Angry students protest colleague’s electrocution in Cross River

By Kingston Obung

Calabar

Not less than 60 angry students of the Cross River State University of Technology (CRUTECH) have protested the dead of their colleague, 18-year-old Daniel Asuquo, who was electrocuted Monday night when high tension electricity cables fell on the roof of a residential building at Adak Uko Street in Calabar.
The incident, which also killed a woman whose name could not be established as at press time, completely burnt down a bungalow of 20 rooms, including a patent medicine store and other valuables.
The students took their protest to the Calabar office of Port Harcourt Electricity Distribution Company as well as the governor’s office.
Policemen and security details attached to the governor’s office had blocked the entrance to the sprawling edifice.
At the PHED office, the gates were also locked against them in what a PHED official who pleaded anonymity said was the fear that the students could vent their anger against properties of the firm.
Leader of the protesting students, Prince Harmony, said they called at the governor’s and PHED’s offices to demand an end to incessant death of citizens and students as a result of high tension wire fire incidents in the state capital.
He said Daniel Asuquo was their colleague in the Department of Architecture.
He said: “We are here to protest the constant loss of lives in Calabar due to frequent electrocution through high tension cable falling on homes.

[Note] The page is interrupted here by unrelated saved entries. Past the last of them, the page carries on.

(** On a parentless pipe whose step 0 is the generator and an iterator,
    [evaluate_gen] writes the same object back. *)
Lemma evaluate_gen_on_iterator env w self p g :
  pipes w !! self = Some p -> parent p = None -> _gen_idx p = 0 ->
  gen p = Ok g -> is_Iterator g = true ->
  evaluate_gen env self w = (Ok tt, w).
Proof.
  intros Hp Hpar Hidx Hg Hit. unfold evaluate_gen.
  rewrite (bind_ok _ _ _ _ _ (is_data_bound_parentless _ _ _ Hp Hpar)).
  rewrite (bind_ok _ _ _ _ _ (get_pipe_ok _ _ _ Hp)).
  assert (Hl : _steps p !! 0%nat = Some g).
  { apply gen_nonneg_lookup in Hg; rewrite Hidx in *; [exact Hg|lia]. }
  assert (Hne : is_empty p = false).
  { unfold is_empty. apply lookup_lt_Some in Hl. apply Nat.eqb_neq. lia. }
  rewrite Hne. cbn [negb].
  unfold lift at 1. rewrite (bind_ok _ _ w g w) by (rewrite Hg; reflexivity).
  unfold has_parent. rewrite Hpar. cbn [negb].
  destruct g; try discriminate. simpl.
  assert (Hset : setitem (_steps p) 0 (SIterator oid it) = Ok (_steps p)).
  { unfold setitem. assert (Hr : in_range (_steps p) 0 = true).
    { apply in_range_spec. apply lookup_lt_Some in Hl. lia. }
    rewrite Hr. unfold norm_index. simpl. rewrite list_insert_id by exact Hl.
    reflexivity. }
  munfold. rewrite Hset. apply (update_pipe_same _ _ _ Hp).
Qed.

Lemma evaluate_gen_keeps_fields env self w r w' p :
  pipes w !! self = Some p ->
  evaluate_gen env self w = (r, w') ->
  exists p', pipes w' !! self = Some p' /\
             parent p' = parent p /\ _gen_idx p' = _gen_idx p.
Proof.
  intros Hp H. unfold evaluate_gen in H. unfold bind at 1 in H.
  unfold is_data_bound in H.
  destruct (is_data_bound_rec recursion_limit w self) as [b|e];
    [|inversion H; subst; eauto].
  unfold call_noargs, iter in H. munfold. rewrite Hp in H.
  repeat (case_match; simplify_eq/=);
    rewrite ?lookup_alter_eq, ?Hp; simpl; eauto.
Qed.
(** C6, witness: [{(0,0),(0,1)} = 1] and [{(0,0),(0,1),(0,2)} = 2]. *)
Lemma inferences_subset_pair_witness :
  let A := mkSentence {[(0, 0); (0, 1)]} 1 in
  let B := mkSentence {[(0, 0); (0, 1); (0, 2)]} 2 in
  let st := mkAI 3 3 ∅ ∅ ∅ [A; B] in
  (mkSentence (cells B ∖ cells A) (count B - count A) ∈ inferences st
   ↔ cells B ∖ cells A ≠ ∅
     ∧ mkSentence (cells B ∖ cells A) (count B - count A) ∉ knowledge st)
  ∧ inferences st = [mkSentence {[(0, 2)]} 1].
Proof.
  cbn zeta. destruct inferences_subset_pair as [H1 H2]. split.
  - apply (H1 _ 0%nat 1%nat); [lia | reflexivity | reflexivity |].
    cbn. set_solver.
  - apply (H2 _ (0, 0) (0, 1) (0, 2)); [done | done | reflexivity].
Defined.

(** ** Fallback move *)

Lemma elem_of_zrange a b k : k ∈ zrange a b ↔ a ≤ k < b.
Proof. unfold zrange. rewrite elem_of_seqZ. lia. Qed.

Lemma elem_of_maybe_safe_moves st c :
  c ∈ maybe_safe_moves st ↔ candidate st c.
Proof.
  unfold maybe_safe_moves, candidate, in_grid.
  rewrite list_elem_of_bind. split.
  - intros (i & Hc & Hi). apply list_elem_of_bind in Hc as (j & Hc & Hj).
    apply elem_of_zrange in Hi, Hj.
    destruct (decide _) as [[? ?]|?]; [|by apply elem_of_nil in Hc].
    apply list_elem_of_singleton in Hc as ->. cbn. auto.
  - destruct c as [i j]. cbn. intros ((Hi & Hj) & Hm & Hn).
    exists i. split; [|apply elem_of_zrange; lia].
    apply list_elem_of_bind. exists j. split; [|apply elem_of_zrange; lia].
    rewrite decide_True by done. by apply list_elem_of_singleton.
Qed.

Lemma NoDup_maybe_safe_moves st : NoDup (maybe_safe_moves st).
Proof.
  unfold maybe_safe_moves. apply NoDup_bind.
  - intros i1 i2 c _ _ H1 H2.
    apply list_elem_of_bind in H1 as (j1 & H1 & _).
    apply list_elem_of_bind in H2 as (j2 & H2 & _).
    destruct (decide _); [|by apply elem_of_nil in H1].
    destruct (decide _); [|by apply elem_of_nil in H2].
    apply list_elem_of_singleton in H1, H2. congruence.
  - intros i _. apply NoDup_bind.
    + intros j1 j2 c _ _ H1 H2.
      destruct (decide _); [|by apply elem_of_nil in H1].
      destruct (decide _); [|by apply elem_of_nil in H2].
      apply list_elem_of_singleton in H1, H2. congruence.
    + intros j _. destruct (decide _); [apply NoDup_singleton | apply NoDup_nil_2].
    + apply NoDup_seqZ.
  - apply NoDup_seqZ.
Qed.

(** The move returned is the candidate at the index drawn. *)
Lemma make_random_move_lookup randbelow st :
  make_random_move randbelow st
  = maybe_safe_moves st !! randbelow (length (maybe_safe_moves st)).
Proof.
  unfold make_random_move. destruct (decide _) as [Hne|He]; [done|].
  destruct (maybe_safe_moves st); [done | cbn in He; lia].
Qed.

(** C9. With a random source [randbelow] that draws an index below its
    argument, [make_random_move] returns a cell of the grid that is neither
    in [moves_made] nor in [mines]; it returns [None] exactly when every
    grid cell is in [moves_made] or in [mines]; every candidate cell is
    returned for exactly one of the equally likely draws, so the choice is
    uniform over the candidates; and when [mines] holds every grid cell but
    one and that cell is in [moves_made], the result is [None]. *)
Theorem make_random_move_spec (randbelow : nat → nat) (st : MinesweeperAI) :
  (∀ n, (0 < n)%nat → (randbelow n < n)%nat) →
  (∀ c, make_random_move randbelow st = Some c → candidate st c)
  ∧ (make_random_move randbelow st = None
     ↔ ∀ c, in_grid st c → c ∈ moves_made st ∨ c ∈ mines st)
  ∧ (∀ c, candidate st c →
       ∃ k, (k < length (maybe_safe_moves st))%nat
            ∧ ∀ k', make_random_move (λ _, k') st = Some c ↔ k' = k)
  ∧ (∀ x, x ∈ moves_made st →
          (∀ c, in_grid st c → c ≠ x → c ∈ mines st) →
          make_random_move randbelow st = None).
Proof.
  intros Hrb.
  assert (Hnone : make_random_move randbelow st = None
     ↔ ∀ c, in_grid st c → c ∈ moves_made st ∨ c ∈ mines st).
  { rewrite make_random_move_lookup. split.
    - intros Hn c Hc.
      destruct (decide (c ∈ moves_made st)) as [|Hm]; [by left|].
      destruct (decide (c ∈ mines st)) as [|Hi]; [by right|].
      assert (Hin : c ∈ maybe_safe_moves st)
        by (apply elem_of_maybe_safe_moves; done).
      apply lookup_ge_None in Hn.
      destruct (maybe_safe_moves st) as [|c0 l]; [by apply elem_of_nil in Hin|].
      specialize (Hrb (length (c0 :: l))). cbn in *. lia.
    - intros Hall. apply lookup_ge_None.
      destruct (maybe_safe_moves st) as [|c0 l] eqn:E; [cbn; lia|].
      assert (Hc : candidate st c0)
        by (apply elem_of_maybe_safe_moves; rewrite E; left).
      destruct Hc as (Hg & Hm & Hi). destruct (Hall c0 Hg); done. }
  split; [|split; [exact Hnone|split]].
  - intros c Hc. rewrite make_random_move_lookup in Hc.
    apply elem_of_maybe_safe_moves. by eapply list_elem_of_lookup_2.
  - intros c Hc. apply elem_of_maybe_safe_moves in Hc.
    apply list_elem_of_lookup_1 in Hc as [k Hk].
    exists k. split; [by eapply lookup_lt_Some|].
    intros k'. rewrite make_random_move_lookup. split.
    + intros Hk'. eapply NoDup_lookup; eauto using NoDup_maybe_safe_moves.
    + by intros ->.
  - intros x Hx Hall. apply Hnone. intros c Hc.
    destruct (decide (c = x)) as [->|Hne]; [by left | right; auto].
Qed.

(** C9, witness: on a 1x2 board with [(0,1)] a known mine and [(0,0)]
    already played, there is no move left. *)
Lemma make_random_move_spec_witness :
  make_random_move (λ _, 0%nat) (mkAI 1 2 {[(0, 0)]} {[(0, 1)]} ∅ []) = None.
Proof.
  destruct (make_random_move_spec (λ _, 0%nat)
              (mkAI 1 2 {[(0, 0)]} {[(0, 1)]} ∅ [])) as (_ & _ & _ & H).
  - intros n Hn. exact Hn.
  - apply (H (0, 0)).
    + cbn. set_solver.
    + intros [i j] [Hi Hj] Hne. cbn in *.
      assert (i = 0) as -> by lia.
      assert (j = 1) as ->; [|set_solver].
      destruct (decide (j = 0)) as [->|]; [done | lia].
Defined.

(** ** Marking a set of cells *)

Lemma foldr_mark_mine (l : list cell) st :
  NoDup l →
  foldr mark_mine st l
  = mkAI (height st) (width st) (moves_made st)
         (list_to_set l ∪ mines st) (safes st)
         (minus_mines (list_to_set l) <$> knowledge st).
Proof.
  induction 1 as [|c l Hc Hl IH]; cbn.
  - destruct st; cbn. f_equal; [set_solver|].
    rewrite <- (list_fmap_id knowledge0) at 1. apply list_fmap_ext.
    intros _ [X n] _. unfold minus_mines; cbn. f_equal; [set_solver|].
    assert (X ∩ ∅ = (∅ : gset cell)) as -> by set_solver.
    unfold len. rewrite size_empty. lia.
  - rewrite IH. unfold mark_mine; cbn. f_equal; [set_solver|].
    rewrite <- list_fmap_compose. apply list_fmap_ext.
    intros _ [X n] _. unfold minus_mines, Sentence_mark_mine; cbn.
    assert (Hc' : c ∉ (list_to_set l : gset cell)) by (by rewrite elem_of_list_to_set).
    destruct (decide (c ∈ X ∖ list_to_set l)) as [Hin|Hout]; f_equal.
    + set_solver.
    + assert (X ∩ ({[c]} ∪ list_to_set l) = {[c]} ∪ X ∩ list_to_set l)
        as -> by set_solver.
      unfold len.
      rewrite (size_union (C:=gset cell) {[c]} (X ∩ list_to_set l)) by set_solver.
      rewrite size_singleton. lia.
    + set_solver.
    + assert (X ∩ ({[c]} ∪ list_to_set l) = X ∩ list_to_set l)
        as -> by set_solver.
      done.
Qed.

Lemma foldr_mark_safe (l : list cell) st :
  foldr mark_safe st l
  = mkAI (height st) (width st) (moves_made st)
         (mines st) (list_to_set l ∪ safes st)
         (minus_safes (list_to_set l) <$> knowledge st).
Proof.
  induction l as [|c l IH]; cbn.
  - destruct st; cbn. f_equal; [set_solver|].
    rewrite <- (list_fmap_id knowledge0) at 1. apply list_fmap_ext.
    intros _ [X n] _. unfold minus_safes; cbn. f_equal; set_solver.
  - rewrite IH. unfold mark_safe; cbn. f_equal; [set_solver|].
    rewrite <- list_fmap_compose. apply list_fmap_ext.
    intros _ [X n] _. unfold minus_safes, Sentence_mark_safe; cbn.
    destruct (decide (c ∈ X ∖ list_to_set l)); f_equal; set_solver.
Qed.

(** [for mine in known_mines: self.mark_mine(mine)] in closed form. *)
Lemma set_fold_mark_mine (X : gset cell) st :
  set_fold mark_mine st X
  = mkAI (height st) (width st) (moves_made st) (X ∪ mines st) (safes st)
         (minus_mines X <$> knowledge st).
Proof.
  unfold set_fold; cbn. rewrite foldr_mark_mine by apply NoDup_elements.
  by rewrite list_to_set_elements_L.
Qed.

(** [for safe in known_safes: self.mark_safe(safe)] in closed form. *)
Lemma set_fold_mark_safe (X : gset cell) st :
  set_fold mark_safe st X
  = mkAI (height st) (width st) (moves_made st) (mines st) (X ∪ safes st)
         (minus_safes X <$> knowledge st).
Proof.
  unfold set_fold; cbn. rewrite foldr_mark_safe.
  by rewrite list_to_set_elements_L.
Qed.

Lemma mark_mine_set_fold c st :
  mark_mine c st = set_fold mark_mine st ({[c]} : gset cell).
Proof. by rewrite set_fold_singleton. Qed.

Lemma mark_safe_set_fold c st :
  mark_safe c st = set_fold mark_safe st ({[c]} : gset cell).
Proof. by rewrite set_fold_singleton. Qed.

(** ** One pass of [mines_safes] *)

Lemma scan_step_view st ch es i :
  step_view st ch es i (scan_step (st, ch, es) i).
Proof.
  unfold scan_step.
  destruct (knowledge st !! i) as [s|] eqn:Hs; [|by constructor].
  destruct (decide (len (cells s) = 0)) as [He|Hne].
  { apply step_empty; [done|]. by apply len_zero_iff. }
  assert (Hs' : cells s ≠ ∅) by (by rewrite <- len_zero_iff).
  unfold known_mines, known_safes.
  destruct (decide (len (cells s) = count s)) as [Hm|Hm];
    destruct (decide (count s = 0)) as [Hz|Hz].
  - congruence.
  - rewrite set_fold_empty.
    rewrite bool_decide_eq_true_2 by done.
    rewrite orb_true_r. cbn. by apply (step_mines _ _ _ _ s).
  - rewrite set_fold_empty.
    rewrite (bool_decide_eq_true_2 (cells s ≠ ∅)) by done.
    rewrite orb_true_r. by apply (step_safes _ _ _ _ s).
  - rewrite !set_fold_empty.
    rewrite bool_decide_eq_false_2 by (intros H; by apply H).
    rewrite !orb_false_r. by apply (step_keep _ _ _ _ s).
Qed.

Lemma foldl_seq_invariant {A : Type} (I : nat → A → Prop) (f : A → nat → A)
    (k n : nat) (a : A) :
  I k a →
  (∀ i a, (k ≤ i < k + n)%nat → I i a → I (S i) (f a i)) →
  I (k + n)%nat (foldl f a (seq k n)).
Proof.
  revert k a. induction n as [|n IH]; intros k a Ha Hstep; cbn.
  - by rewrite Nat.add_0_r.
  - replace (k + S n)%nat with (S k + n)%nat by lia. apply IH.
    + apply Hstep; [lia | done].
    + intros i a' Hi. apply Hstep. lia.
Qed.
Lemma SFcompare_sym x y c :
  SFcompare x y = Some c -> SFcompare y x = Some (CompOpp c).
Proof.
  destruct x as [sx|sx| |sx mx ex], y as [sy|sy| |sy my ey];
    cbn; try discriminate; intros [= <-];
    try (by destruct sx); try (by destruct sy);
    try (by destruct sx, sy).
  destruct sx, sy; try reflexivity;
    rewrite (Z.compare_antisym ex ey);
    destruct (ex ?= ey)%Z; cbn; try reflexivity;
    change (Pos.compare_cont Eq my mx) with (my ?= mx)%positive;
    change (Pos.compare_cont Eq mx my) with (mx ?= my)%positive;
    rewrite (Pos.compare_antisym mx my); by destruct (mx ?= my)%positive.
Qed.

Lemma SFcompare_numbers x y :
  x <> S754_nan -> y <> S754_nan -> exists c, SFcompare x y = Some c.
Proof.
  intros Hx Hy.
  destruct x as [sx|sx| |sx mx ex], y as [sy|sy| |sy my ey];
    try done; cbn; by eexists.
Qed.

Lemma number_spec a : is_nan a = false -> Prim2SF a <> S754_nan.
Proof.
  unfold is_nan. rewrite FloatAxioms.eqb_spec. intros Hnan Heq.
  rewrite Heq in Hnan. discriminate.
Qed.

Lemma ltb_leb a b : (a <? b) = true -> (a <=? b) = true.
Proof.
  rewrite ltb_spec, leb_spec. unfold SFltb, SFleb.
  by destruct (SFcompare (Prim2SF a) (Prim2SF b)) as [[]|].
Qed.

Lemma not_ltb_leb a b :
  is_nan a = false -> is_nan b = false ->
  (a <? b) = false -> (b <=? a) = true.
Proof.
  intros Ha Hb. rewrite ltb_spec, leb_spec. unfold SFltb, SFleb.
  destruct (SFcompare_numbers _ _ (number_spec a Ha) (number_spec b Hb))
    as [c Hc].
  rewrite Hc, (SFcompare_sym _ _ _ Hc). by destruct c.
Qed.

Lemma leb_refl a : is_nan a = false -> (a <=? a) = true.
Proof.
  intros Ha. rewrite leb_spec. unfold SFleb.
  destruct (SFcompare_numbers _ _ (number_spec a Ha) (number_spec a Ha))
    as [c Hc].
  pose proof (SFcompare_sym _ _ _ Hc) as Hsym. rewrite Hc in Hsym |- *.
  by destruct c.
Qed.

In the last one in April, we lost some of our students and now, we have lost an 18-year-old student whose prospects have been cut short.
“We blame the state governor because for a long time, there is no water in the city and when fire fighters were called upon to intervene, they said they had no water. If there was water in the state, perhaps, our colleague would not have died.”
Addressing the angry student, the Special Adviser to the Governor on Students and Youths Mobilisation, Prince Michael Nku, said government was going to assist the family of the victims.
“When the last incident happened in April, the governor gave instruction that all structures under high tensioned wire should be demolished. We don’t want this kind of thing to continue. But I can assure you that the governor, through SEMA, will assist victims of the electrocution,” he said.